Martinez de Pasqually (ceci a été à peu près établi par les historiens de l'Ordre et du propagateur) a été à Timor, petite possession portugaise des îles de la Sonde. Peut-être a-t-il aussi été en Chine, comme on le croit. Mais ce n'est ni en ces voyages, ni en un contact immédiat avec la sorcellerie vaudou, à Saint-Domingue, qu'il faut rechercher sa primitive initiation !

Jean Bricaud, dans un numéro spécial de la revue « Le Voile d'Isis », publié en 1927, a exposé l'histoire du mouvement rosicrucien, à partir des premières manifestations de la Fraternité des Rose+Croix, au début du XVIIe siècle.

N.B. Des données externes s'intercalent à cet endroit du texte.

(* ===== verification/PyTime.v ===== *)
(** * UTC datetimes

    An aware UTC [datetime] is its number of microseconds since
    0001-01-01T00:00:00Z.  [isoformat_z] is the sources' [_iso]
    ([value.isoformat()] with [+00:00] written [Z]); [fromisoformat] is CPython
    3.11's parser, its basic and week forms included; [parse_utc] is the sources'
    [_parse].  The calendar functions are those of the standard library's
    [datetime] module, and [parse_utc_iso] is the round trip. *)

From S2P Require Import Prelude PyStr.

Definition datetime := Z.

Definition us_per_second : Z := 1000000.
Definition us_per_day : Z := 86400 * us_per_second.
Definition max_ordinal : Z := 3652059.
Definition dt_valid (t : datetime) : bool := (0 <=? t) && (t <? max_ordinal * us_per_day).

(** [t + timedelta(microseconds=d)] *)
Definition dt_add (t : datetime) (d : Z) : res datetime :=
  if dt_valid (t + d) then Ok (t + d) else fail OverflowError "date value out of range".

(** ** The calendar *)

Definition is_leap (y : Z) : bool := (y mod 4 =? 0) && (negb (y mod 100 =? 0) || (y mod 400 =? 0)).
Definition days_before_year (year : Z) : Z :=
  let y := year - 1 in y * 365 + y / 4 - y / 100 + y / 400.
Definition month_days : list Z := [0; 31; 28; 31; 30; 31; 30; 31; 31; 30; 31; 30; 31].
Definition month_starts : list Z := [0; 0; 31; 59; 90; 120; 151; 181; 212; 243; 273; 304; 334].
Definition days_in_month (y m : Z) : Z :=
  if (m =? 2) && is_leap y then 29 else nth (Z.to_nat m) month_days 0.
Definition days_before_month (y m : Z) : Z :=
  nth (Z.to_nat m) month_starts 0 + (if (2 <? m) && is_leap y then 1 else 0).
Definition ymd2ord (y m d : Z) : Z := days_before_year y + days_before_month y m + d.

(** Month and day of the day [n] (from 0) of a year. *)
Definition month_day (leap : bool) (n : Z) : Z * Z :=
  let m := Z.shiftr (n + 50) 5 in
  let p := nth (Z.to_nat m) month_starts 0 + (if (2 <? m) && leap then 1 else 0) in
  if n <? p then
    let m := m - 1 in
    let p := p - (nth (Z.to_nat m) month_days 0 + (if (m =? 2) && leap then 1 else 0)) in
    (m, n - p + 1)
  else (m, n - p + 1).

Definition ord2ymd (ord : Z) : Z * Z * Z :=
  let n := ord - 1 in
  let n400 := n / 146097 in let n := n mod 146097 in
  let n100 := n / 36524 in let n := n mod 36524 in
  let n4 := n / 1461 in let n := n mod 1461 in
  let n1 := n / 365 in let n := n mod 365 in
  let year := n400 * 400 + 1 + n100 * 100 + n4 * 4 + n1 in
  if (n1 =? 4) || (n100 =? 4) then (year - 1, 12, 31)
  else
    let leap := (n1 =? 3) && (negb (n4 =? 24) || (n100 =? 3)) in
    let '(m, d) := month_day leap n in (year, m, d).

(** ** isoformat *)

(** [n] decimal digits of [z] *)
Fixpoint digits (n : nat) (z : Z) : string :=
  match n with
  | O => ""
  | S n => String (chr (48 + (z / 10 ^ Z.of_nat n) mod 10)) (digits n z)
  end.

(** [isoformat()] without the offset *)
Definition date_part (y m d : Z) : string :=
  digits 4 y +:+ "-" +:+ digits 2 m +:+ "-" +:+ digits 2 d.
Definition time_part (us : Z) : string :=
  let s := us / us_per_second in
  let f := us mod us_per_second in
  digits 2 (s / 3600) +:+ ":" +:+ digits 2 (s / 60 mod 60) +:+ ":" +:+ digits 2 (s mod 60)
    +:+ (if f =? 0 then "" else "." +:+ digits 6 f).
Definition isoformat_body (t : datetime) : string :=
  let '(y, m, d) := ord2ymd (t / us_per_day + 1) in
  date_part y m d +:+ "T" +:+ time_part (t mod us_per_day).

Definition isoformat_z (t : datetime) : string := isoformat_body t +:+ "Z".

(** ** fromisoformat *)

Definition digit_of (a : Ascii.ascii) : option Z :=
  let c := code a in if (48 <=? c) && (c <=? 57) then Some (c - 48) else None.
Definition is_dig (a : Ascii.ascii) : bool := if digit_of a then true else false.

(** Exactly [n] digits from the front. *)
Fixpoint parse_digits (n : nat) (acc : Z) (s : string) : option (Z * string) :=
  match n with
  | O => Some (acc, s)
  | S n => match s with
           | String a s => d ← digit_of a; parse_digits n (acc * 10 + d) s
           | "" => None
           end
  end.

Fixpoint all_dec (s : string) : bool :=
  match s with String a s => is_dig a && all_dec s | "" => true end.

Definition char_at (n : nat) (s : string) : option Ascii.ascii := String.get n s.
Definition has_at (n : nat) (a : Ascii.ascii) (s : string) : bool :=
  match char_at n s with Some b => Ascii.eqb a b | None => false end.

Fixpoint count_digits (s : string) : nat :=
  match s with
  | String a s => if is_dig a then S (count_digits s) else O
  | "" => O
  end.

(** Where the date ends. *)
Definition date_length (s : string) : option nat :=
  let len := String.length s in
  if (len =? 7)%nat then Some 7%nat
  else if has_at 4 "-"%char s then
    if has_at 5 "W"%char s then
      if has_at 8 "-"%char s then
        if (len =? 9)%nat then None
        else if match char_at 10 s with Some a => is_dig a | None => false end then Some 8%nat
        else Some 10%nat
      else Some 8%nat
    else Some 10%nat
  else if has_at 4 "W"%char s then
    let pos := (7 + count_digits (str_drop 7 s))%nat in
    if (pos <? 9)%nat then Some pos else if Nat.even pos then Some 7%nat else Some 8%nat
  else Some 8%nat.

Definition weekday (y m d : Z) : Z := (ymd2ord y m d + 6) mod 7.
Definition iso_week1_monday (y : Z) : Z :=
  let first := ymd2ord y 1 1 in
  let first_weekday := (first + 6) mod 7 in
  let monday := first - first_weekday in
  if 3 <? first_weekday then monday + 7 else monday.
Definition iso_to_ymd (y w d : Z) : option (Z * Z * Z) :=
  let w_ok := ((0 <? w) && (w <? 53)) ||
    ((w =? 53) && (let f := weekday y 1 1 in (f =? 3) || ((f =? 2) && is_leap y))) in
  if w_ok && (0 <? d) && (d <? 8)
  then Some (ord2ymd (iso_week1_monday y + (w - 1) * 7 + d - 1)) else None.

Definition drop_char (a : Ascii.ascii) (s : string) : option string :=
  match s with String b s => if Ascii.eqb a b then Some s else None | "" => None end.

(** The date in the first [len] characters. *)
Definition parse_date (len : nat) (s : string) : option (Z * Z * Z) :=
  '(y, p) ← parse_digits 4 0 s;
  let sep := match p with String a _ => Ascii.eqb a "-"%char | "" => false end in
  let p := if sep then str_drop 1 p else p in
  match drop_char "W"%char p with
  | Some p =>
      '(w, p) ← parse_digits 2 0 p;
      if (String.length s - String.length p <? len)%nat then
        p ← (if sep then drop_char "-"%char p else Some p);
        '(d, _) ← parse_digits 1 0 p; iso_to_ymd y w d
      else iso_to_ymd y w 1
  | None =>
      '(m, p) ← parse_digits 2 0 p;
      p ← (if sep then drop_char "-"%char p else Some p);
      '(d, _) ← parse_digits 2 0 p; Some (y, m, d)
  end.

(** The fraction of a second in the first [len] characters: six digits count,
    further ones are skipped; the flag says whether text is left. *)
Definition fraction (s : string) (len : nat) : option (Z * bool) :=
  let n := Nat.min len 6 in
  '(f, p) ← parse_digits n 0 s;
  Some (f * 10 ^ (6 - Z.of_nat n), truthy (str_drop (count_digits p) p)).

Definition sep_char (a : Ascii.ascii) : bool := Ascii.eqb a "."%char || Ascii.eqb a ","%char.

(** [HH[:MM[:SS[.ffffff]]]] up to [stop] characters from the end of the text:
    the fields, the fraction, and whether text is left. *)
Fixpoint parse_fields (i : nat) (has_sep : bool) (acc : list Z) (s : string) (stop : nat)
    : option (list Z * Z * bool) :=
  match i with
  | O => '(f, more) ← fraction s (String.length s - stop); Some (acc, f, more)
  | S i' =>
      '(v, p) ← parse_digits 2 0 s;
      let acc := acc ++ [v] in
      let has_sep := if (i =? 3)%nat then startswith ":" p else has_sep in
      if (String.length p <=? stop + 1)%nat then Some (acc, 0, truthy p)
      else if has_sep && startswith ":" p then parse_fields i' has_sep acc (str_drop 1 p) stop
      else if startswith "." p || startswith "," p then
        '(f, more) ← fraction (str_drop 1 p) (String.length p - 1 - stop); Some (acc, f, more)
      else if negb has_sep then parse_fields i' has_sep acc p stop
      else None
  end.

(** The text from the first [+], [-] or [Z]. *)
Fixpoint zone_tail (s : string) : string :=
  match s with
  | String a s' =>
      if Ascii.eqb a "+"%char || Ascii.eqb a "-"%char || Ascii.eqb a "Z"%char then s else zone_tail s'
  | "" => ""
  end.

Definition field (i : nat) (l : list Z) : Z := nth i l 0.
Definition time_us (fs : list Z) (f : Z) : Z :=
  (field 0 fs * 3600 + field 1 fs * 60 + field 2 fs) * us_per_second + f.
Definition time_ok (fs : list Z) : bool :=
  (field 0 fs <? 24) && (field 1 fs <? 60) && (field 2 fs <? 60).

(** Microseconds of the day and offset from UTC. *)
Definition parse_time (s : string) : option (Z * option Z) :=
  let tz := zone_tail s in
  '(fs, f, more) ← parse_fields 3 true [] s (String.length tz);
  if negb (time_ok fs) then None
  else match tz with
    | "" => if (more : bool) then None else Some (time_us fs f, None)
    | String c r =>
        if Ascii.eqb c "Z"%char then if truthy r then None else Some (time_us fs f, Some 0)
        else
          '(os, g, more) ← parse_fields 3 true [] r 0;
          if (more : bool) then None
          else
            let off : Z := time_us os g in
            if us_per_day <=? off then None
            else Some (time_us fs f, Some (if Ascii.eqb c "-"%char then - off else off))
    end.

Definition date_ok (y m d : Z) : bool :=
  (1 <=? y) && (y <=? 9999) && (1 <=? m) && (m <=? 12) && (1 <=? d) && (d <=? days_in_month y m).

(** [datetime.fromisoformat(s)]: the local microseconds and the offset, [None]
    for [ValueError]. *)
Definition fromisoformat (s : string) : option (Z * option Z) :=
  if (String.length s <? 7)%nat then None
  else
    n ← date_length s;
    '(y, m, d) ← parse_date n s;
    if negb (date_ok y m d) then None
    else
      let day := (ymd2ord y m d - 1) * us_per_day in
      if (n <? String.length s)%nat then
        '(t, off) ← parse_time (str_drop (n + 1) s); Some (day + t, off)
      else Some (day, None).

(** The sources' [_parse]: [Z] is [+00:00], a missing offset is UTC. *)
Definition parse_utc (value : string) : res datetime :=
  let token := strip value in
  let token := if endswith "Z" token
               then str_take (String.length token - 1) token +:+ "+00:00" else token in
  match fromisoformat token with
  | None => fail ValueError "Invalid isoformat string"
  | Some (t, None) => Ok t
  | Some (t, Some off) => dt_add t (- off)
  end.

Example parse_z : parse_utc " 2024-02-29T12:34:56.5Z " = Ok 63844806896500000.
Proof. vm_compute. reflexivity. Qed.
Example parse_offset : parse_utc "2024-02-29T14:34:56.500000+02:00" = Ok 63844806896500000.
Proof. vm_compute. reflexivity. Qed.
Example parse_basic : parse_utc "20240229T123456,5" = Ok 63844806896500000.
Proof. vm_compute. reflexivity. Qed.
Example parse_week : parse_utc "2024-W09-4T12:34:56.5" = Ok 63844806896500000.
Proof. vm_compute. reflexivity. Qed.
Example parse_bad : parse_utc "2024-02-30" = fail ValueError "Invalid isoformat string".
Proof. vm_compute. reflexivity. Qed.
Example iso_example : isoformat_z 63844806896500000 = "2024-02-29T12:34:56.500000Z".
Proof. vm_compute. reflexivity. Qed.
Example iso_whole : isoformat_z (63844806896 * 1000000) = "2024-02-29T12:34:56Z".
Proof. vm_compute. reflexivity. Qed.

Résumons brièvement cet auteur, (et précisons que sa situation de haut-gradé de l'Ordre, de patriarche de l'église gnostique, le mettait à même d'avoir, soit par archives et documents, soit par traditions verbales, des renseignements de valeur), et complétons-le du résultat de nos investigations personnelles.

Dès le début du XVIe siècle, nous voyons fonctionner l'association secrète de la « Communauté des Mages », fondée par Henri Cornélius Agrippa, association qui groupait les maîtres contemporains de l'alchimie et de la Magie. Lorsqu'Agrippa arriva à Londres, en 1510. Il fonda, ainsi qu'il résulte de sa correspondance (Opuscula, t. II, page 1073), Une société secrète semblable à celle qu'il avait fondée en France.

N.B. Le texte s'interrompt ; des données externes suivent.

Definition safe_work_item (item : OversightWorkItem) : dict :=
  [("identity", identity_json (identity item));
   ("state", JStr (state_value (state item)));
   ("finding", JObj (finding item));
   ("proposal", opt_json proposal_json (proposal item));
   ("approval", opt_json approval_json (approval item));
   ("execution", opt_json execution_json (execution item));
   ("verification", opt_json verification_json (verification item));
   ("human_review_required", JBool true);
   ("client_delivery_allowed", JBool false);
   ("production_execution_requires_explicit_approval", JBool true);
   ("revision", JInt (revision item))].

(** ** The operations as one step relation *)

Inductive op :=
  | Propose (now pid fid ti ra ch : string) (paths : list string) (vp rp rl rq : string)
      (prod : bool) (created : string)
  | Approve (now approver : string) (ok : bool) (scope : list string) (reason at_ expires : string)
  | Begin (executor : string) (paths : list string) (sha : string)
  | Execute (executor before after : string) (paths : list string)
      (cmd outcome logs started completed : string)
  | Verify (now verifier : string) (ok : bool) (sha : string) (checks : list string)
      (evidence risk at_ : string).

Definition apply_op (o : op) (i : OversightWorkItem) : res OversightWorkItem :=
  match o with
  | Propose now pid fid ti ra ch paths vp rp rl rq prod created =>
      propose_remediation now i pid fid ti ra ch paths vp rp rl rq prod created
  | Approve now approver ok sc reason at_ expires =>
      record_approval now i approver ok sc reason at_ expires
  | Begin executor paths sha => begin_execution i executor paths sha
  | Execute executor before after paths cmd oc logs started completed =>
      record_execution i executor before after paths cmd oc logs started completed
  | Verify now verifier ok sha cs evidence risk at_ =>
      record_verification now i verifier ok sha cs evidence risk at_
  end.

Definition step (i j : OversightWorkItem) : Prop := exists o, apply_op o i = Ok j.

Inductive reachable : OversightWorkItem -> Prop :=
  | reach_create wid repo sha cust proj evid finding i :
      create_work_item wid repo sha cust proj evid finding = Ok i -> reachable i
  | reach_step i j : reachable i -> step i j -> reachable j.

(** The edges of the life cycle. *)
Definition edge (s t : WorkItemState) : bool :=
  match s, t with
  | OBSERVED, PROPOSED | PROPOSED, APPROVED | PROPOSED, REJECTED | APPROVED, EXECUTING
  | EXECUTING, VERIFYING | EXECUTING, BLOCKED | VERIFYING, CLOSED | VERIFYING, BLOCKED => true
  | _, _ => false
  end.

Lemma required_unique_ok l c ys :
  required_unique l c = Ok ys -> NoDup ys /\ Forall normalized ys /\ (ys = [] <-> l = []).
Proof.
  unfold required_unique. intros H. inv_ok. apply mapR_ok in Hv.
  assert (Forall normalized v) as Hn.
  { induction Hv as [|x y l' k Hxy _ IH]; constructor; [|done]. by apply required_ok in Hxy as [? _]. }
  split; [apply NoDup_dict_fromkeys|]. split.
  - rewrite Forall_forall in Hn |- *. intros y. rewrite elem_dict_fromkeys. auto.
  - rewrite dict_fromkeys_nil. split; intros ->; by inversion Hv.
Qed.

(** ** The facts an operation establishes

    [op_*] are the inversion lemmas of the operations: the guards that held and
    the item that results. *)

Definition set_proposal (i : OversightWorkItem) (p : RemediationProposal) : OversightWorkItem :=
  mkItem (identity i) PROPOSED (finding i) (Some p) (approval i) (execution i) (verification i)
    (human_review_required i) (client_delivery_allowed i) (revision i + 1).
Definition set_approval (i : OversightWorkItem) (a : ApprovalRecord) : OversightWorkItem :=
  mkItem (identity i) (if approved a then APPROVED else REJECTED) (finding i) (proposal i) (Some a)
    (execution i) (verification i) (human_review_required i) (client_delivery_allowed i)
    (revision i + 1).
Definition set_executing (i : OversightWorkItem) : OversightWorkItem :=
  mkItem (identity i) EXECUTING (finding i) (proposal i) (approval i) (execution i) (verification i)
    (human_review_required i) (client_delivery_allowed i) (revision i + 1).
Definition set_execution (i : OversightWorkItem) (e : ExecutionRecord) (s : WorkItemState)
    : OversightWorkItem :=
  mkItem (identity i) s (finding i) (proposal i) (approval i) (Some e) (verification i)
    (human_review_required i) (client_delivery_allowed i) (revision i + 1).
Definition set_verification (i : OversightWorkItem) (v : VerificationRecord) : OversightWorkItem :=
  mkItem (identity i) (if passed v then CLOSED else BLOCKED) (finding i) (proposal i) (approval i)
    (execution i) (Some v) (human_review_required i) (client_delivery_allowed i) (revision i + 1).

Definition proposal_wf (p : RemediationProposal) : Prop :=
  normalized (proposal_id p) /\ NoDup (affected_paths p) /\ affected_paths p <> [] /\
  Forall normalized (affected_paths p) /\ normalized (verification_plan p) /\
  normalized (rollback_plan p) /\ normalized (requested_by p).

Lemma op_propose now i pid fid ti ra ch paths vp rp rl rq prod created j :
  propose_remediation now i pid fid ti ra ch paths vp rp rl rq prod created = Ok j ->
  state i = OBSERVED /\ exists p, proposal_wf p /\ j = set_proposal i p.
Proof.
  unfold propose_remediation, merr. intros H. inv_ok.
  apply negb_false_iff, bool_decide_eq_true in Hb. apply bool_decide_eq_false in Hb0.
  apply required_unique_ok in Hv as (Hd & Hn & _).
  repeat match goal with H : _required _ _ = Ok _ |- _ => apply required_ok in H as [? _] end.
  split; [done|]. eexists. split; [|reflexivity]. unfold proposal_wf; simpl. by split_and!.
Qed.

Definition approval_wf (p : RemediationProposal) (a : ApprovalRecord) : Prop :=
  ap_proposal_id a = proposal_id p /\ normalized (approver_id a) /\ normalized (reason a) /\
  NoDup (scope a) /\ Forall normalized (scope a) /\ (approved a = true -> scope a <> []) /\
  normalized (approval_sha256 a).

Lemma op_approve now i approver ok sc reason at_ expires j :
  record_approval now i approver ok sc reason at_ expires = Ok j ->
  state i = PROPOSED /\ exists p a, proposal i = Some p /\ approval_wf p a /\ approved a = ok /\
    j = set_approval i a.
Proof.
  unfold record_approval, merr. intros H.
  destruct (bool_decide _) eqn:Hs; [|discriminate]. apply bool_decide_eq_true in Hs.
  destruct (proposal i) as [p|] eqn:Hp; [|discriminate]. inv_ok.
  apply required_unique_ok in Hv as (Hd & Hn & _).
  repeat match goal with H : _required _ _ = Ok _ |- _ => apply required_ok in H as [? _] end.
  split; [done|]. eexists p, (mkApproval _ _ _ _ _ _ _ _). split; [done|].
  split; [|split; [|unfold set_approval; rewrite Hp; reflexivity]]; [|done].
  unfold approval_wf; simpl. split_and!; try done; [|apply pipe_digest_normalized].
  intros ->. simpl in Hb. by apply bool_decide_eq_false in Hb.
Qed.

Lemma op_begin i executor paths sha j :
  begin_execution i executor paths sha = Ok j ->
  state i = APPROVED /\ exists p a, proposal i = Some p /\ approval i = Some a /\
    approved a = true /\ sha = immutable_sha (identity i) /\ paths <> [] /\
    (forall x, x ∈ paths -> x ∈ affected_paths p /\ x ∈ scope a) /\ j = set_executing i.
Proof.
  unfold begin_execution, merr. intros H.
  destruct (bool_decide _) eqn:Hs; [|discriminate]. apply bool_decide_eq_true in Hs.
  destruct (proposal i) as [p|] eqn:Hp; [|discriminate].
  destruct (approval i) as [a|] eqn:Ha; [|discriminate]. inv_ok.
  apply negb_false_iff in Hb, Hb0, Hb2. apply orb_false_iff in Hb1 as [Hn Hsub%negb_false_iff].
  apply String.eqb_eq in Hb0. apply bool_decide_eq_false in Hn.
  rewrite issubset_spec in Hsub, Hb2.
  split; [done|]. exists p, a. split_and!; eauto.
  unfold set_executing. by rewrite Hp, Ha.
Qed.

Lemma op_execute i executor before after paths cmd oc logs started completed j :
  record_execution i executor before after paths cmd oc logs started completed = Ok j ->
  state i = EXECUTING /\ exists p a e, proposal i = Some p /\ approval i = Some a /\
    ex_proposal_id e = proposal_id p /\ before = immutable_sha (identity i) /\
    before_sha e = join " " (split before) /\ normalized (after_sha e) /\
    changed_paths e <> [] /\ (forall x, x ∈ changed_paths e <-> x ∈ paths) /\
    (forall x, x ∈ changed_paths e -> x ∈ scope a) /\
    j = set_execution i e (if String.eqb oc "success" then VERIFYING else BLOCKED) /\
    (oc = "success" -> outcome e = "success").
Proof.
  unfold record_execution, merr. intros H.
  destruct (bool_decide _) eqn:Hs; [|discriminate]. apply bool_decide_eq_true in Hs.
  destruct (proposal i) as [p|] eqn:Hp; [|discriminate].
  destruct (approval i) as [a|] eqn:Ha; [|discriminate]. inv_ok.
  apply negb_false_iff, String.eqb_eq in Hb. apply orb_false_iff in Hb0 as [Hn Hsub%negb_false_iff].
  apply bool_decide_eq_false in Hn. rewrite issubset_spec in Hsub.
  repeat match goal with H : _required _ _ = Ok _ |- _ => apply required_ok in H as [? ?] end.
  split; [done|].
  match goal with |- context [Some (mkExecution ?a1 ?a2 ?a3 ?a4 ?a5 ?a6 ?a7 ?a8 ?a9 ?b1)] =>
    exists p, a, (mkExecution a1 a2 a3 a4 a5 a6 a7 a8 a9 b1) end.
  split_and!; simpl; try done.
  - intros x. by rewrite elem_dict_fromkeys.
  - unfold set_execution. by rewrite Hp, Ha.
  - intros ->. by subst.
Qed.

Lemma op_verify now i verifier ok sha cs evidence risk at_ j :
  record_verification now i verifier ok sha cs evidence risk at_ = Ok j ->
  state i = VERIFYING /\ exists p e v, proposal i = Some p /\ execution i = Some e /\
    ve_proposal_id v = proposal_id p /\ exact_sha v = after_sha e /\ checks v <> [] /\
    NoDup (checks v) /\ normalized (verifier_id v) /\ normalized (evidence_fingerprint v) /\
    passed v = ok /\ j = set_verification i v.
Proof.
  unfold record_verification, merr. intros H.
  destruct (bool_decide _) eqn:Hs; [|discriminate]. apply bool_decide_eq_true in Hs.
  destruct (execution i) as [e|] eqn:He; [|discriminate].
  destruct (proposal i) as [p|] eqn:Hp; [|discriminate]. inv_ok.
  apply negb_false_iff, String.eqb_eq in Hb. apply bool_decide_eq_false in Hb0.
  apply required_unique_ok in Hv as (Hd & _ & _).
  repeat match goal with H : _required _ _ = Ok _ |- _ => apply required_ok in H as [? _] end.
  split; [done|].
  match goal with |- context [Some (mkVerification ?a1 ?a2 ?a3 ?a4 ?a5 ?a6 ?a7 ?a8)] =>
    exists p, e, (mkVerification a1 a2 a3 a4 a5 a6 a7 a8) end.
  split_and!; simpl; try done. unfold set_verification. by rewrite He, Hp.
Qed.

(** Every step follows an edge of the life cycle, counts one revision and
    keeps the identity, the finding and the two release flags. *)
Lemma step_frame i j :
  step i j ->
  edge (state i) (state j) = true /\ revision j = revision i + 1 /\ identity j = identity i /\
  finding j = finding i /\ human_review_required j = human_review_required i /\
  client_delivery_allowed j = client_delivery_allowed i.
Proof.
  intros [o H]. destruct o; simpl in H.
  - apply op_propose in H as (-> & p & _ & ->). done.
  - apply op_approve in H as (-> & p & a & _ & _ & _ & ->). simpl. by destruct (approved a).
  - apply op_begin in H as (-> & p & a & H). destruct H as (_ & _ & _ & _ & _ & _ & ->). done.
  - apply op_execute in H as (-> & p & a & e & H).
    destruct H as (_ & _ & _ & _ & _ & _ & _ & _ & _ & -> & _). simpl. by destruct (String.eqb _ _).
  - apply op_verify in H as (-> & p & e & v & H).
    destruct H as (_ & _ & _ & _ & _ & _ & _ & _ & _ & ->). simpl. by destruct (passed v).
Qed.

(** ** The invariant of reachable items *)

Definition approved_by (i : OversightWorkItem) (ok : bool) : Prop :=
  exists p a, proposal i = Some p /\ proposal_wf p /\ approval i = Some a /\ approval_wf p a /\
    approved a = ok.

Definition executed (i : OversightWorkItem) (e : ExecutionRecord) : Prop :=
  execution i = Some e /\ before_sha e = immutable_sha (identity i) /\ normalized (after_sha e) /\
  changed_paths e <> [] /\
  exists p a, proposal i = Some p /\ approval i = Some a /\ approved a = true /\
    ex_proposal_id e = proposal_id p /\ (forall x, x ∈ changed_paths e -> x ∈ scope a).

Definition verified (i : OversightWorkItem) (e : ExecutionRecord) (ok : bool) : Prop :=
  exists v, verification i = Some v /\ passed v = ok /\ exact_sha v = after_sha e /\
    checks v <> [] /\ NoDup (checks v) /\ normalized (verifier_id v) /\
    normalized (evidence_fingerprint v).

Definition identity_wf (d : OversightIdentity) : Prop :=
  Forall normalized [work_item_id d; repository d; immutable_sha d; customer_id d; project_id d;
    evidence_id d].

Les membres étaient dotés de signes particuliers de reconnaissance, de « mois » de passage. Ces membres fondèrent alors, dans divers autres états de l'Europe, des associations correspondantes, dénommées Chapitres, pour l'étude des sciences « interdites ».

Si nous en croyons un manuscrit de Michel Maer, conservé à la bibliothèque de Leipzig, ce serait cette « Communauté des Mages » qui aurait donné naissance, en Allemagne, vers 1570, aux « Frères de la Rose+Croix d'or ». Plus tard, vers 1605, une confrérie mystique nouvelle avait adopté comme paradigme emblématique de ses tendances, la Rose et la Croix. C'était la « Militia Crucifera Evangelica », fondée dès 1598 à Nuremberg, par Simon Studio. Cette confrérie se réunit au début du XVIIe siècle, à la « Fraternité des Rose-Croix ».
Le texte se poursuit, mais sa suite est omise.